The provincial health department has on Thursday confirmed three cases of typhoid fever in western Cape.

The severe illness caused by the bacterium Salmonella enterica typhi which has spread to places like Gauteng, is reported to have reached the western cape killing up to three persons two of which were children, both girls aged 9 and 10, in the Cape Town area. ‘The third patient was a 52-year-old man from the Cape Winelands’, the department’s spokesperson Mark van den Heever said.

Report also has it that some of them had traveled to affected areas including Zimbabwe. The first case was identified on 10th January and the latest one on 20th January.

Also See: Don’t Panic – Typhoid Cases In Johannesburg ‘Not An Outbreak

The bacteria that causes this fever is acquired by swallowing the organism in contaminated food or water and its typical symptoms include fever, headache, abdominal pain, rash, diarrhoea, and an enlarged spleen.

Meanwhile, we could also recall that the Gauteng health department said it had confirmed four cases of the illness in Johannesburg, and that one person had died. The department also added that the cases were identified in Hillbrow and Yeoville in Johannesburg, Edenvale in Ekurhuleni, and Palm Springs in Vereeniging.
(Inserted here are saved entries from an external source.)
(** X17.  Every peer-risk assessment totals between 40 and 100 out of
    100, each category within its own range; so the level is never HIGH
    and the recommendation never NOT RECOMMENDED, whatever the
    providers answer. *)
Theorem peer_risk_never_high (target : Z) (my_asn : option Z) (days : Z)
        (src : PeerRisk.Sources) :
  let a := PeerRisk.run_peer_risk target my_asn days src in
  40 <= PeerRisk.total_score a <= 100
  /\ PeerRisk.max_score a = 100
  /\ (forall key c, PeerRisk.category key a = Some c ->
                    0 <= PeerRisk.score c <= PeerRisk.max c)
  /\ PeerRisk.risk_level a <> "HIGH"%string
  /\ PeerRisk.recommendation a <> "NOT RECOMMENDED"%string.
Proof.
  intros a.
  destruct (run_peer_risk_categories target my_asn days src)
    as (m & s & i & p & sec & Hsc & Hm & Hmm & Hs & Hsm & Hi & Him & Hp
        & Hpm & Hc & Hcm & Hlink & _).
  fold a in Hsc.
  destruct (run_peer_risk_verdict target my_asn days src) as (Hv & Ht).
  fold a in Hv, Ht.
  assert (Htotal : 40 <= PeerRisk.total_score a <= 100).
  { rewrite Ht, Hsc. cbn. lia. }
  assert (Hmax : PeerRisk.max_score a = 100).
  { subst a. unfold PeerRisk.run_peer_risk in *.
    destruct (PeerRisk.maturity target my_asn src) as [[m0 w1] info].
    destruct (PeerRisk.stability days src) as [s0 w2].
    destruct (PeerRisk.incident_history src) as [[i0 w3] topo].
    match goal with
    | |- context [PeerRisk.policy_category ?x] =>
        destruct (PeerRisk.policy_category x) as [p0 w4]
    end.
    cbn [PeerRisk.scores PeerRisk.max_score] in *.
    injection Hsc as -> -> -> -> ->. cbn. lia. }
  split; [exact Htotal|]. split; [exact Hmax|]. split.
  - intros key c. unfold PeerRisk.category. rewrite Hsc. cbn [find fst].
    repeat match goal with
           | |- context [String.eqb ?x key] =>
               destruct (String.eqb x key);
               [cbn; intros H; injection H as <-; lia|]
           end.
    discriminate.
  - unfold PeerRisk.risk_level_of in Hv.
    destruct (Z.leb_spec 80 (PeerRisk.total_score a));
      [injection Hv as -> ->; split; discriminate|].
    destruct (Z.leb_spec 60 (PeerRisk.total_score a));
      [injection Hv as -> ->; split; discriminate|].
    destruct (Z.leb_spec 40 (PeerRisk.total_score a));
      [injection Hv as -> ->; split; discriminate|lia].
Qed.

(** X18.  A target whose PeeringDB network lookup fails scores nothing
    for maturity, 5 for policy and at most 7 for security: its total is
    between 40 and 72, so it is rated MODERATE or ELEVATED and never
    LOW. *)
Theorem peer_risk_unregistered (target : Z) (my_asn : option Z) (days : Z)
        (src : PeerRisk.Sources) :
  Py.is_ok (PeerRisk.network src) = false ->
  let a := PeerRisk.run_peer_risk target my_asn days src in
  PeerRisk.category "maturity" a
  = Some {| PeerRisk.score := 0; PeerRisk.max := 20;
            PeerRisk.factors := [] |}
  /\ 40 <= PeerRisk.total_score a <= 72
  /\ ((PeerRisk.risk_level a, PeerRisk.recommendation a)
      = ("MODERATE", "ACCEPTABLE")%string
      \/ (PeerRisk.risk_level a, PeerRisk.recommendation a)
         = ("ELEVATED", "CAUTION")%string).
Proof.
  intros Hnet a.
  destruct (run_peer_risk_categories target my_asn days src)
    as (m & s & i & p & sec & Hsc & Hm & Hmm & Hs & Hsm & Hi & Him & Hp
        & Hpm & Hc & Hcm & _ & Hun).
  fold a in Hsc. destruct (Hun Hnet) as (E1 & E2 & E3).
  destruct (run_peer_risk_verdict target my_asn days src) as (Hv & Ht).
  fold a in Hv, Ht.
  assert (Htotal : 40 <= PeerRisk.total_score a <= 72).
  { rewrite Ht, Hsc. cbn. lia. }
  split.
  - subst a. unfold PeerRisk.category, PeerRisk.run_peer_risk,
      PeerRisk.maturity.
    destruct (PeerRisk.network src) as [net|e]; [discriminate|].
    destruct (PeerRisk.stability days src) as [s0 w2].
    destruct (PeerRisk.incident_history src) as [[i0 w3] topo].
    destruct e;
      match goal with
      | |- context [PeerRisk.policy_category ?x] =>
          destruct (PeerRisk.policy_category x) as [p0 w4]
      end; reflexivity.
  - split; [exact Htotal|].
    destruct (risk_level_of_tiers (PeerRisk.total_score a))
      as (_ & H60 & H40 & _).
    rewrite Hv.
    destruct (Z.le_gt_cases 60 (PeerRisk.total_score a));
      [left; apply H60; lia|right; apply H40; lia].
Qed.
However, the deputy director of South Africa’s National Institute of Communicable Diseases educated the south African public on possible ways to avoid the disease and how they can identify cases of typhoid fever.

Speaking on how one can contact it, Lucille Blumberg said it occurs in situations where there is poor hygiene related to food preparation, where there is poor sanitation with inadequate ablution facilities and where drinking water is drawn from informal water sources. He said that hand hygiene after ablutions and before food preparation are critical in preventing the transmission of the bacteria to other people.

Speaking to Allafrica, she warned further that the danger with typhoid is that the symptoms are quite insidious, not specific, and mimic those of other infectious diseases and that the symptoms usually increase over a number of days.